On 1 April 1954, the 3rd Engineer Grouping was formed in Conegliano. The grouping was assigned to the V Army Corps and took command of the I, II, and III pioneers fortification battalions. On 1 July 1954, the V Pioneers Fortification Battalion moved from Sterzing to Orcenico Superiore and joined the 3rd Engineer Grouping. On 1 April 1955, the grouping was renamed 3rd Pioneers Fortification Regiment and assigned the flag and traditions of the 3rd Engineer Regiment. During the same year the regiment moved from Conegliano to Orcenico Superiore and formed a mechanics-electricians company and a water company.

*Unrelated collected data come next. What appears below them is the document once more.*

(* ===== verification/FuncEnvironProofs.v ===== *)
(** * What the emitted code does

    The code of [FuncEnviron.v], run against the context that the runtime lays out
    ([VMContext.v]): it reads the definitions that the accessors of the runtime
    read, and an indirect call reaches a function only after its three checks. *)

From S2P Require Import Prelude Environ ModuleEnv VMOffsets Store Registry TrapHandlers Memory VMContext FuncEnviron.
Local Open Scope Z_scope.

(** ** Growing functions *)

Record extends (f f' : Function) : Prop := {
  ext_gv : global_values f `prefix_of` global_values f';
  ext_tables : func_tables f `prefix_of` func_tables f';
  ext_sigs : sigs f `prefix_of` sigs f';
  ext_ext_funcs : ext_funcs f `prefix_of` ext_funcs f';
  ext_insts : insts f `prefix_of` insts f';
  ext_values : num_values f ≤ num_values f';
}.

#[export] Instance extends_preorder : PreOrder extends.
Proof.
  split; [intros f; split; done || lia|]. intros f g h [] []; split; first [lia | etrans; eassumption].
Qed.

Lemma zget_prefix {A} (l l' : list A) i x : l `prefix_of` l' → zget l i = Some x → zget l' i = Some x.
Proof.
  intros [k ->] Hi. rewrite zget_app_l; [done|]. apply zget_Some_lt in Hi. lia.
Qed.

Lemma zget_last {A} (l : list A) x : zget (l ++ [x]) (zlen l) = Some x.
Proof. rewrite zget_app_r by lia. by rewrite Z.sub_diag. Qed.

Lemma zlen_snoc {A} (l : list A) x : zlen (l ++ [x]) = zlen l + 1.
Proof. by rewrite zlen_app. Qed.

Ltac solve_extends :=
  split; cbn; first [done | lia | repeat first [reflexivity | apply prefix_app_r]].

Lemma create_global_value_extends f d : extends f (fst (create_global_value f d)).
Proof. solve_extends. Qed.
Lemma create_table_extends f d : extends f (fst (create_table f d)).
Proof. solve_extends. Qed.
Lemma import_signature_extends f d : extends f (fst (import_signature f d)).
Proof. solve_extends. Qed.
Lemma ins_extends f n i : 0 ≤ n → extends f (fst (ins f n i)).
Proof. solve_extends. Qed.

(** The environment of a function: the offsets are those of the module, and the
    global value of the context is one. *)
Record fe_ok (fe : FuncEnvironment) (f : Function) : Prop := {
  fo_ptr : pointer_type fe = I64;
  fo_offsets : VMOffsets_new 8 (fe_module fe) = Ret (fe_offsets fe);
  fo_vmctx v : fe_vmctx fe = Some v → zget (global_values f) v = Some GVVMContext;
  fo_sigs sig : memory_grow_sig fe = Some sig ∨ memory32_size_sig fe = Some sig →
    ∃ s, zget (sigs f) sig = Some s ∧ zlen (returns s) = 1;
}.

Lemma fe_ok_new call_conv module fe f :
  FuncEnvironment_new call_conv module = Ret fe → fe_ok fe f.
Proof.
  unfold FuncEnvironment_new. intros (o & Ho & [= <-])%bind_Ret. split; naive_solver.
Qed.

Lemma fe_ok_extends fe f f' : extends f f' → fe_ok fe f → fe_ok fe f'.
Proof.
  intros He [H1 H2 Hv Hs]. split; [done..| |].
  - intros v E. eapply zget_prefix; [apply He|auto].
  - intros sig E. destruct (Hs sig E) as (s & Hg & Hr). exists s. split; [|done].
    eapply zget_prefix; [apply He|done].
Qed.

Lemma fe_ok_set_vmctx fe f f' v :
  fe_ok fe f → extends f f' → zget (global_values f') v = Some GVVMContext →
  fe_ok (set_fe_vmctx fe (Some v)) f'.
Proof.
  intros Hok He Hv. destruct (fe_ok_extends _ _ _ He Hok) as [? ? _ Hs].
  split; [done..| |exact Hs]. by intros ? [= <-].
Qed.

(** What the callbacks do to a function: they add global values and instructions,
    which define [k] values. *)
Definition emit f (gvs : list GlobalValueData) (code : list inst) (k : Z) : Function :=
  mkFunction (global_values f ++ gvs) (func_tables f) (heaps f) (sigs f) (ext_funcs f)
    (insts f ++ code) (num_values f + k) (special_param f).

Lemma emit_0 f : emit f [] [] 0 = f.
Proof. unfold emit. rewrite !app_nil_r, Z.add_0_r. by destruct f. Qed.
Lemma emit_gv f d : emit f [d] [] 0 = fst (create_global_value f d).
Proof. unfold emit. by rewrite app_nil_r, Z.add_0_r. Qed.
Lemma emit_extends f gvs code k : 0 ≤ k → extends f (emit f gvs code k).
Proof. intros. solve_extends. Qed.

Lemma ins_emit f gvs code k n i :
  ins (emit f gvs code k) n i =
  (emit f gvs (code ++ [i (num_values f + k)]) (k + n), num_values f + k).
Proof. unfold ins, emit. cbn. by rewrite <-!app_assoc, Z.add_assoc. Qed.

Lemma ins_call_emit f gvs code k sig s i :
  zget (sigs f) sig = Some s →
  ∃ dsts, zlen dsts = zlen (returns s) ∧
    ins_call (emit f gvs code k) sig i =
    Ret (emit f gvs (code ++ [i dsts]) (k + zlen (returns s)), dsts).
Proof.
  intros Hs. unfold ins_call. cbn [sigs emit]. rewrite (proj2 (zindex_Ret _ _ _) Hs), bind_Ret_l.
  eexists. rewrite ins_emit. split; [|done]. unfold zlen. rewrite length_seqZ. lia.
Qed.

(** [get_vmctx] creates the global value of the context once. *)
Lemma get_vmctx_emit fe f gvs code k :
  fe_ok fe (emit f gvs code k) →
  ∃ v gvs', get_vmctx fe (emit f gvs code k) =
    (set_fe_vmctx fe (Some v), emit f (gvs ++ gvs') code k, v) ∧
    zget (global_values f ++ gvs ++ gvs') v = Some GVVMContext.
Proof.
  intros Hok. unfold get_vmctx. destruct (fe_vmctx fe) as [v|] eqn:E.
  - exists v, []. rewrite app_nil_r. destruct fe; cbn in *. subst. split; [done|].
    by apply Hok.
  - exists (zlen (global_values f ++ gvs)), [GVVMContext]. rewrite app_assoc.
    split; [|apply zget_last]. unfold emit. cbn. by rewrite app_assoc.
Qed.

Lemma get_vmctx_spec fe f :
  fe_ok fe f →
  ∃ v gvs, get_vmctx fe f = (set_fe_vmctx fe (Some v), emit f gvs [] 0, v) ∧
    zget (global_values f ++ gvs) v = Some GVVMContext.
Proof.
  intros Hok. rewrite <-(emit_0 f) in Hok. destruct (get_vmctx_emit _ _ _ _ _ Hok) as (v & gvs & H).
  rewrite emit_0 in H. by exists v, gvs.
Qed.

(** ** Addresses in the context *)

(** The address of the definition of a table and of a memory, defined or imported;
    the runtime's accessors read it there. *)
Definition table_address (m : mem) (module : Module_) (vmctx : Z) (o : VMOffsets) (index : Z) : res Z :=
  match defined_table_index module index with
  | Some def_index => table_mut vmctx o def_index
  | None => import ← imported_table m vmctx o index; Ret (ti_from import)
  end.
Definition memory_address (m : mem) (module : Module_) (vmctx : Z) (o : VMOffsets) (index : Z) : res Z :=
  match defined_memory_index module index with
  | Some def_index => memory_mut vmctx o def_index
  | None => import ← imported_memory m vmctx o index; Ret (mi_from import)
  end.

Lemma addr64_id x : 0 ≤ x < 2 ^ 64 → addr64 x = x.
Proof. intros. by apply Z.mod_small. Qed.

Section context.
Context (module : Module_) (o : VMOffsets) (Hnew : VMOffsets_new 8 module = Ret o).
Context (n : Z) (Hsize : size_of_vmctx o = Ret n) (Hn : n ≤ 2 ^ 31).
Set Default Proof Using "Type*".

Lemma ctx_wf : wf_offsets o ∧ pointer_size o = 8 ∧ n = layout_size o.
Proof.
  apply VMOffsets_new_inv in Hnew as [E Hw]. split_and!; [by apply Hw; right|by subst|].
  rewrite size_of_vmctx_spec in Hsize by (by apply Hw; right). apply fits32_Ret in Hsize. tauto.
Qed.

(** An element of an array of the context, and a field of it: the offset fits the
    instruction, and lies in the context. *)
Lemma access k r i fld :
  regions o !! k = Some r → 0 ≤ i < r_count r → 0 ≤ fld < r_size r →
  ∃ off, element_offset o k i = Ret off ∧ 0 ≤ off ∧ off + r_size r ≤ n ∧
    offset32 (element_offset o k i) = Ret off ∧
    offset32 (field_of (element_offset o k i) (Ret fld)) = Ret (off + fld).
Proof.
  intros Hr Hi Hf. destruct ctx_wf as (Hwf & Hp & ->).
  destruct (region_in_layout o Hwf k r Hr) as (Hb & Hc & Hs & Hl).
  eexists. rewrite (element_offset_spec o Hwf k r i Hr) by lia. split; [done|].
  revert Hb Hl. generalize (region_begin 0 (regions o) k) as b. intros b Hb Hl.
  assert (0 ≤ b + i * r_size r ∧ b + i * r_size r + r_size r ≤ layout_size o) as [? ?] by nia.
  unfold offset32, field_of. rewrite !bind_Ret_l. split_and!; [done..| |].
  - apply unwrap_Ret, try_from_u_Some. lia.
  - apply bind_Ret. eexists. split; [|apply unwrap_Ret, try_from_u_Some; split; [done|lia]].
    apply unwrap_Ret, checked_add_Some. lia.
Qed.
(* ===== verification/JitProofs.v ===== *)
(** * Properties of the compiler driver

    The invariant of a compiler -- its code memory, the traps that it has registered and
    its signatures -- and what compiling a module does to it. *)

From S2P Require Import Prelude Environ ModuleEnv VMOffsets Store Registry Memory VMContext.
From S2P Require Import Table Instance Link CodeMemory JitInt Jit.
Local Open Scope Z_scope.

(** ** Where new code goes *)

Notation in_block b x := (b.1 ≤ x < b.1 + zlen b.2).

Section blocks.
Context `{OSLaws}.
Set Default Proof Using "Type*".

(** A mapping of the code memory is one that it had, or a fresh one. *)
Lemma allocate_mmaps w cm size w' cm' r :
  0 ≤ size → allocate w cm size = Ret (w', cm', r) →
  ∀ m, m ∈ mmaps cm' ++ [current cm'] →
    m ∈ mmaps cm ++ [current cm] ∨
    mm_ptr m + mm_len m ≤ 2 ^ 64 ∧ ∀ x, in_mmap m x → w_prot w x = None.
Proof.
  intros Hs E m Hm. unfold allocate in E. apply bind_Ret in E as (left & _ & E).
  apply bind_Ret in E as ([[w1 cm1] r1] & E1 & E).
  assert (m ∈ mmaps cm1 ++ [current cm1]) as Hm1.
  { destruct r1 as [[]|]; [|by simplify_eq]. apply bind_Ret in E as (np & _ & E).
    apply bind_Ret in E as ([] & _ & E). by simplify_eq. }
  destruct (left <? size); [|simplify_eq; by left].
  apply bind_Ret in E1 as ([w2 r2] & E2 & E1). apply with_at_least_spec in E2; [|lia].
  destruct r2 as [m2|e]; simplify_eq; [|by left]. cbn in Hm1. destruct E2 as [_ Hf].
  apply elem_of_app in Hm1 as [Hm1|Hm1%list_elem_of_singleton]; [by left|].
  subst m. right. split; [apply Hf|]. intros x Hx. by apply (fm_inside _ _ _ _ Hf x).
Qed.
(** The search for a lock of the same task: [None] when one is found, or a
    directory entry cannot be read. *)
Fixpoint no_live_lock (w : env) (dir_path : path) (stem : option string)
    (timeout allowed_future_drift : Z) (it : list (result string io_error)) : option unit :=
  match it with
  | [] => Some tt
  | Err _ :: _ => None
  | Ok name :: it =>
      let p := dir_path ++ [name] in
      if is_dir w p || negb (bool_decide (file_stem p = stem))
      then no_live_lock w dir_path stem timeout allowed_future_drift it
      else
        match extension p with
        | None => no_live_lock w dir_path stem timeout allowed_future_drift it
        | Some ext =>
            if starts_with "wip-" ext && negb (is_fs_lock_expired w p timeout allowed_future_drift)
            then None
            else no_live_lock w dir_path stem timeout allowed_future_drift it
        end
  end.

Definition acquire_task_fs_lock (w : env) (task_path : path) (timeout allowed_future_drift : Z)
    : res (env * option path) :=
  _ ← rassert (bool_decide (extension task_path = None));
  _ ← rassert (bool_decide (is_Some (file_stem task_path)));
  match parent task_path with
  | None => Ret (w, None)
  | Some dir_path =>
      match read_dir w dir_path with
      | Err _ => Ret (w, None)
      | Ok it =>
          match no_live_lock w dir_path (file_stem task_path) timeout allowed_future_drift it with
          | None => Ret (w, None)
          | Some _ =>
              let lock_path := with_extension task_path ("wip-" +:+ process_id) in
              let '(w, r) := create_new w lock_path in
              Ret (w, match r with Ok _ => Some lock_path | Err _ => None end)
          end
      end
  end.
(** ** Listing the cache *)

(** The iteration order of a [HashMap] and the result of an unstable sort are
    not specified. *)
Context (map_iter : gset path → list path).
Context (sort_unstable_by : (CacheEntry → CacheEntry → comparison) → list CacheEntry → list CacheEntry).

(** [entry.metadata().and_then(|m| m.modified())] *)
Definition mtime_of (w : env) (p : path) : option Z :=
  match metadata w p with
  | Ok md => match md_modified md with Ok t => Some t | Err _ => None end
  | Err _ => None
  end.

(** The entries for one module or statistics file of a directory. *)
Definition cache_file_entries (w : env) (cache_files : gset path) (p : path) : list CacheEntry :=
  match extension p with
  | Some _ =>
      if bool_decide (with_extension p "" ∈ cache_files) then [] else [Unrecognized p false]
  | None =>
      let stats_path := with_extension p "stats" in
      match metadata w p with
      | Err _ =>
          if bool_decide (stats_path ∈ cache_files)
          then [Unrecognized stats_path false; Unrecognized p false] else [Unrecognized p false]
      | Ok md =>
          let by_module failed :=
            match md_modified md with
            | Ok t => [Recognized p t (md_len md)]
            | Err _ => failed
            end in
          if bool_decide (stats_path ∈ cache_files) then
            match mtime_of w stats_path with
            | Some t => [Recognized p t (md_len md)]
            | None =>
                Unrecognized stats_path false ::
                by_module [Unrecognized stats_path false; Unrecognized p false]
            end
          else by_module [Unrecognized p false]
      end
  end.
Lemma duration_units_spec u k n :
  (u, k) ∈ duration_units → 0 ≤ n < 2 ^ 64 →
  duration_body n (str u) = if n * k <? 2 ^ 64 then Ret (Some (n * k)) else Panic.
Proof using.
  intros Hu Hn. assert (E1 : op_mul 64 n 60 = if n * 60 <? 2 ^ 64 then Ret (n * 60) else Panic).
  { unfold op_mul. rewrite checked_mul_fits_or_none by lia. unfold fits_or_none. by case_match. }
  repeat (apply elem_of_cons in Hu as [[= -> ->]|Hu]); [..|by apply elem_of_nil in Hu].
  - rewrite Z.mul_1_r, (proj2 (Z.ltb_lt _ _)) by lia. done.
  - change (duration_body n (str "m")) with (x ← op_mul 64 n 60; Ret (Some x)). rewrite E1. by case_match.
  - change (duration_body n (str "h")) with (x ← op_mul 64 n 60; x ← op_mul 64 x 60; Ret (Some x)).
    pose proof (op_mul_chain n 60 60 ltac:(lia) ltac:(lia) ltac:(lia)) as E2. rewrite <- E1 in E2.
    change (60 * 60) with 3600 in E2. destruct (op_mul 64 n 60) as [x|]; cbn in E2 |- *.
    + rewrite E2. by case_match.
    + by case_match.
  - change (duration_body n (str "d")) with
      (x ← op_mul 64 n 60; x ← op_mul 64 x 60; x ← op_mul 64 x 24; Ret (Some x)).
    pose proof (op_mul_chain n 60 60 ltac:(lia) ltac:(lia) ltac:(lia)) as E2. rewrite <- E1 in E2.
    pose proof (op_mul_chain n 3600 24 ltac:(lia) ltac:(lia) ltac:(lia)) as E3.
    change (60 * 60) with 3600 in E2. change (3600 * 24) with 86400 in E3. rewrite <- E2 in E3.
    destruct (op_mul 64 n 60) as [x|]; cbn in E3 |- *; [|by case_match].
    destruct (op_mul 64 x 60) as [y|]; cbn in E3 |- *; [|by case_match].
    rewrite E3. by case_match.
Qed.

(** The formats of the settings.  A number in decimal digits and a unit,
    with any blanks before, between and after, is read as their product by
    the formats of counts, of sizes and of percentages when it fits, and
    refused otherwise; the format of durations panics when the number fits
    64 bits and the product does not. *)
Theorem formats_spec (ws1 ds ws2 ws3 : text) (u : string) (k : Z)
    (Hne : ds ≠ []) (Hws : Forall (λ c, is_whitespace c = true) (ws1 ++ ws2 ++ ws3))
    (Hds : Forall (λ c, is_digit c = true) ds)
    (t := Some (ws1 ++ ds ++ ws2 ++ str u ++ ws3)) (v := digits_value 0 ds * k) :
  ((u, k) ∈ si_units → deserialize_si_prefix other_numeric t =
     Ret (if v <? 2 ^ 64 then Ok (Some v) else Err tt)) ∧
  ((u, k) ∈ disk_units → deserialize_disk_space other_numeric t =
     Ret (if v <? 2 ^ 64 then Ok (Some v) else Err tt)) ∧
  ((u, k) = ("%", 1) → deserialize_percent other_numeric t =
     Ret (if v <? 2 ^ 8 then Ok (Some v) else Err tt)) ∧
  ((u, k) ∈ duration_units → deserialize_duration other_numeric t =
     if v <? 2 ^ 64 then Ret (Ok (Some v))
     else if digits_value 0 ds <? 2 ^ 64 then Panic else Ret (Err tt)).
Proof using Hnumeric.
  pose proof (digits_value_mono 0 ds ltac:(lia) Hds) as Hv0.
  assert (Hbig : (u, k) ∈ ("%", 1) :: disk_units ++ duration_units → (digits_value 0 ds <? 2 ^ 64) = false →
    (v <? 2 ^ 64) = false).
  { intros [_ Hk]%units_are_units Hb%Z.ltb_ge. apply Z.ltb_ge. unfold v. nia. }
  assert (Hspec : (u, k) ∈ ("%", 1) :: disk_units ++ duration_units → ∀ w body, 0 < w →
    deserializer other_numeric w body t =
      d ← if digits_value 0 ds <? 2 ^ w then body (digits_value 0 ds) (str u) else Ret None;
      Ret (match d with Some v => Ok (Some v) | None => Err tt end)).
  { intros [Hu _]%units_are_units w body Hw. by apply deserializer_spec. }
  assert (Hsi : (u, k) ∈ si_units → (u, k) ∈ ("%", 1) :: disk_units ++ duration_units).
  { intros Hu. right. apply elem_of_app. left. apply elem_of_app. by left. }
  assert (Hdu : (u, k) ∈ duration_units → (u, k) ∈ ("%", 1) :: disk_units ++ duration_units).
  { intros Hu. right. apply elem_of_app. by right. }
  assert (Hdi : (u, k) ∈ disk_units → (u, k) ∈ ("%", 1) :: disk_units ++ duration_units).
  { intros Hu. right. apply elem_of_app. by left. }
  split_and!; intros Hu.
  - unfold deserialize_si_prefix. rewrite (Hspec (Hsi Hu)) by lia.
    destruct (digits_value 0 ds <? 2 ^ 64) eqn:E; [|by rewrite (Hbig (Hsi Hu) eq_refl)].
    rewrite (si_prefix_units u k) by (done || lia). unfold fits_or_none, v. by destruct (digits_value 0 ds * k <? 2 ^ 64).
  - unfold deserialize_disk_space. rewrite (Hspec (Hdi Hu)) by lia.
    destruct (digits_value 0 ds <? 2 ^ 64) eqn:E; [|by rewrite (Hbig (Hdi Hu) eq_refl)].
    rewrite (disk_space_units u k) by (done || lia). unfold fits_or_none, v. by destruct (digits_value 0 ds * k <? 2 ^ 64).
  - unfold deserialize_percent. rewrite Hspec by (lia || by rewrite Hu; left).
    injection Hu as -> ->. unfold v. rewrite Z.mul_1_r. by destruct (digits_value 0 ds <? 2 ^ 8).
  - unfold deserialize_duration. rewrite (Hspec (Hdu Hu)) by lia.
    destruct (digits_value 0 ds <? 2 ^ 64) eqn:E; [|by rewrite (Hbig (Hdu Hu) eq_refl)].
    rewrite (duration_units_spec u k) by (done || lia). unfold v. by destruct (digits_value 0 ds * k <? 2 ^ 64).
Qed.
End formats.

(** ** Properties of the validation *)

Section validation.
Context `{ConfigEnv}.

(** The documented default of each setting. *)
Definition default_of (s : Setting) : Z :=
  match s with
  | WorkerEventQueueSize => 16
  | BaselineCompressionLevel => zstd_default_compression_level
  | OptimizedCompressionLevel => 20
  | OptimizedCompressionUsageCounterThreshold => 256
  | CleanupInterval => 3600
  | OptimizingCompressionTaskTimeout => 1800
  | AllowedClockDriftForFilesFromFuture => 86400
  | FileCountSoftLimit => 65536
  | FilesTotalSizeSoftLimit => 2 ^ 29
  | FileCountLimitPercentIfDeleting | FilesTotalSizeLimitPercentIfDeleting => 70
  end.

(** The value of a setting: what the file says, else the default. *)
Definition chosen (m : gmap Setting Z) (s : Setting) : Z := default (default_of s) (m !! s).

Definition chosen_ok (v : Setting → Z) : bool :=
  zstd_level_ok (v BaselineCompressionLevel) && zstd_level_ok (v OptimizedCompressionLevel) &&
  (v BaselineCompressionLevel <=? v OptimizedCompressionLevel) &&
  (v FileCountLimitPercentIfDeleting <=? 100) && (v FilesTotalSizeLimitPercentIfDeleting <=? 100).

(** What a validation does to the configuration: it completes one setting,
    and records an error unless [ok]. *)
Record validates (s : Setting) (ok : bool) (c c' : CacheConfigData) : Prop := {
  val_enabled : enabled c' = enabled c;
  val_directory : o_directory c' = o_directory c;
  val_settings : o_settings c' = <[s := chosen (o_settings c) s]> (o_settings c);
  val_errors : errors c' = [] ↔ errors c = [] ∧ ok = true;
}.

Lemma or_default_eq c s :
  or_default c s (default_of s) =
    mkConfigData (errors c) (enabled c) (o_directory c) (<[s := chosen (o_settings c) s]> (o_settings c)).
Proof.
  unfold or_default, chosen. destruct (o_settings c !! s) as [v|] eqn:E; [|done]. cbn.
  rewrite insert_id by done. by destruct c.
Qed.

Lemma validates_default c s : validates s true c (or_default c s (default_of s)).
Proof. rewrite or_default_eq. constructor; cbn; naive_solver. Qed.

Lemma validates_checked c s (ok : bool) e :
  validates s ok c (if ok then or_default c s (default_of s)
                    else push_error (or_default c s (default_of s)) e).
Proof.
  rewrite or_default_eq. destruct ok; constructor; cbn; try naive_solver.
  split; [intros []%app_one_not_nil|naive_solver].
Qed.

Lemma getter_default c s : getter (or_default c s (default_of s)) s = Ret (chosen (o_settings c) s).
Proof. rewrite or_default_eq. unfold getter. cbn. by rewrite lookup_insert_eq. Qed.

Lemma validate_baseline_spec c :
  ∃ c', validate_baseline_compression_level_or_default c = Ret c' ∧
    validates BaselineCompressionLevel (zstd_level_ok (chosen (o_settings c) BaselineCompressionLevel)) c c'.
Proof.
  unfold validate_baseline_compression_level_or_default.
  pose proof (getter_default c BaselineCompressionLevel) as E. cbn [default_of] in E.
  rewrite E, bind_Ret_l. eexists. split; [done|]. apply (validates_checked c BaselineCompressionLevel).
Qed.

Lemma validate_optimized_spec c base :
  o_settings c !! BaselineCompressionLevel = Some base →
  let lvl := chosen (o_settings c) OptimizedCompressionLevel in
  ∃ c', validate_optimized_compression_level_or_default c = Ret c' ∧
    validates OptimizedCompressionLevel (zstd_level_ok lvl && (base <=? lvl)) c c'.
Proof.
  intros Hb lvl. unfold validate_optimized_compression_level_or_default.
  pose proof (getter_default c OptimizedCompressionLevel) as E. cbn [default_of] in E.
  rewrite E, bind_Ret_l. fold lvl. pose proof (or_default_eq c OptimizedCompressionLevel) as Ed.
  cbn [default_of] in Ed. rewrite Ed. fold lvl. unfold getter. cbn [o_settings].
  rewrite lookup_insert_ne, Hb by done. cbn [unwrap]. rewrite bind_Ret_l. eexists. split; [done|].
  rewrite Z.leb_antisym. destruct (zstd_level_ok lvl), (lvl <? base); constructor; cbn; try naive_solver.
  all: split; [intros E2; by apply app_one_not_nil in E2|naive_solver].
Qed.

Lemma validate_percent_spec c s e :
  ∃ c', (percent ← getter (or_default c s (default_of s)) s;
         Ret (if 100 <? percent then push_error (or_default c s (default_of s)) e
              else or_default c s (default_of s))) = Ret c' ∧
    validates s (chosen (o_settings c) s <=? 100) c c'.
Proof.
  rewrite getter_default, bind_Ret_l. eexists. split; [done|]. rewrite Z.leb_antisym.
  pose proof (validates_checked c s (negb (100 <? chosen (o_settings c) s)) e) as Hv.
  by destruct (100 <? chosen (o_settings c) s).
Qed.

(** A sequence of validations. *)
Inductive validated : list (Setting * bool) → CacheConfigData → CacheConfigData → Prop :=
| validated_nil c : validated [] c c
| validated_cons s ok l c c1 c' :
    validates s ok c c1 → validated l c1 c' → validated ((s, ok) :: l) c c'.

Lemma chosen_ne s ok c c' s' :
  validates s ok c c' → s' ≠ s → chosen (o_settings c') s' = chosen (o_settings c) s'.
Proof. intros V Hne. unfold chosen. by rewrite (val_settings _ _ _ _ V), lookup_insert_ne. Qed.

On 31 March 1964, the V Pioneers Fortification Battalion, the Mechanics-electricians Company, and the Water Company were disbanded.

By 1972, the regiment and its three battalions were all based in Orcenico Superiore. On 30 September 1972, the I Pioneers Fortification Battalion was disbanded, and the next day, on 1 October 1972, the 3rd Pioneers Fortification Regiment was renamed 3rd Sappers Fortification Regiment. Alson on the same day, the II and III pioneers fortification battalions were renamed XXX Sappers Fortification Battalion respectively XXXI Sappers Fortification Battalion. Both battalions commemorated sappers battalions active during World War II: on 15 March 1941, the XXX Sappers Battalion was formed with the 5th, 6th, and 9th sappers companies, while on 18 April 1941, the XXXI Sappers Battalion was formed with the 1st, 2nd, 7th, and 8th sappers companies. On 15 August 1941, the XXXII Sappers Battalion was formed in North Africa with the 3rd Sappers Company and the 4th Sappers Company, which had been fighting in the Western Desert campaign since January 1941. The nine sappers companies were trained to assault fortified positions. Each company consisted of four assault platoons of 41 men per platoon. Each assault platoon consisted of two sapper teams, which were equipped with Model 38 submachine guns, hand grenades, and bangalore torpedoes, and two support teams, which were equipped with heavy machine guns and light mortars. All three battalions distinguished themselves during the war:

- the XXX Sappers Battalion fought in the Greco-Italian War and then on the Eastern Front. The battalion was nearly wiped out during the Soviet Operation Little Saturn. Only 121 men out of 480 survived. For its conduct and sacrifice on the Eastern Front the XXX Sappers Battalion was awarded a Silver Medal of Military Valor.
- the XXXI Sappers Battalion fought in the Western Desert campaign and Tunisian campaign. The battalion was nearly wiped out during the Second Battle of El Alamein, where only some 300 men out of 1,300 managed to escape the British advance. On 13 May 1943, the battalion's remnants surrendered to allied forces at the end of the Tunisian campaign. For its conduct and sacrifice in North Africa the XXXI Sappers Battalion was awarded a Silver Medal of Military Valor and a Bronze Medal of Military Valor.
- the XXXII Sappers Battalion fought in the Western Desert campaign. The battalion was disbanded after the First Battle of El Alamein, during which it was nearly wiped out. The 72 survivors were assigned to the XXXI Sappers Battalion. For its conduct and sacrifice in North Africa the XXXII Sappers Battalion was awarded a Bronze Medal of Military Valor.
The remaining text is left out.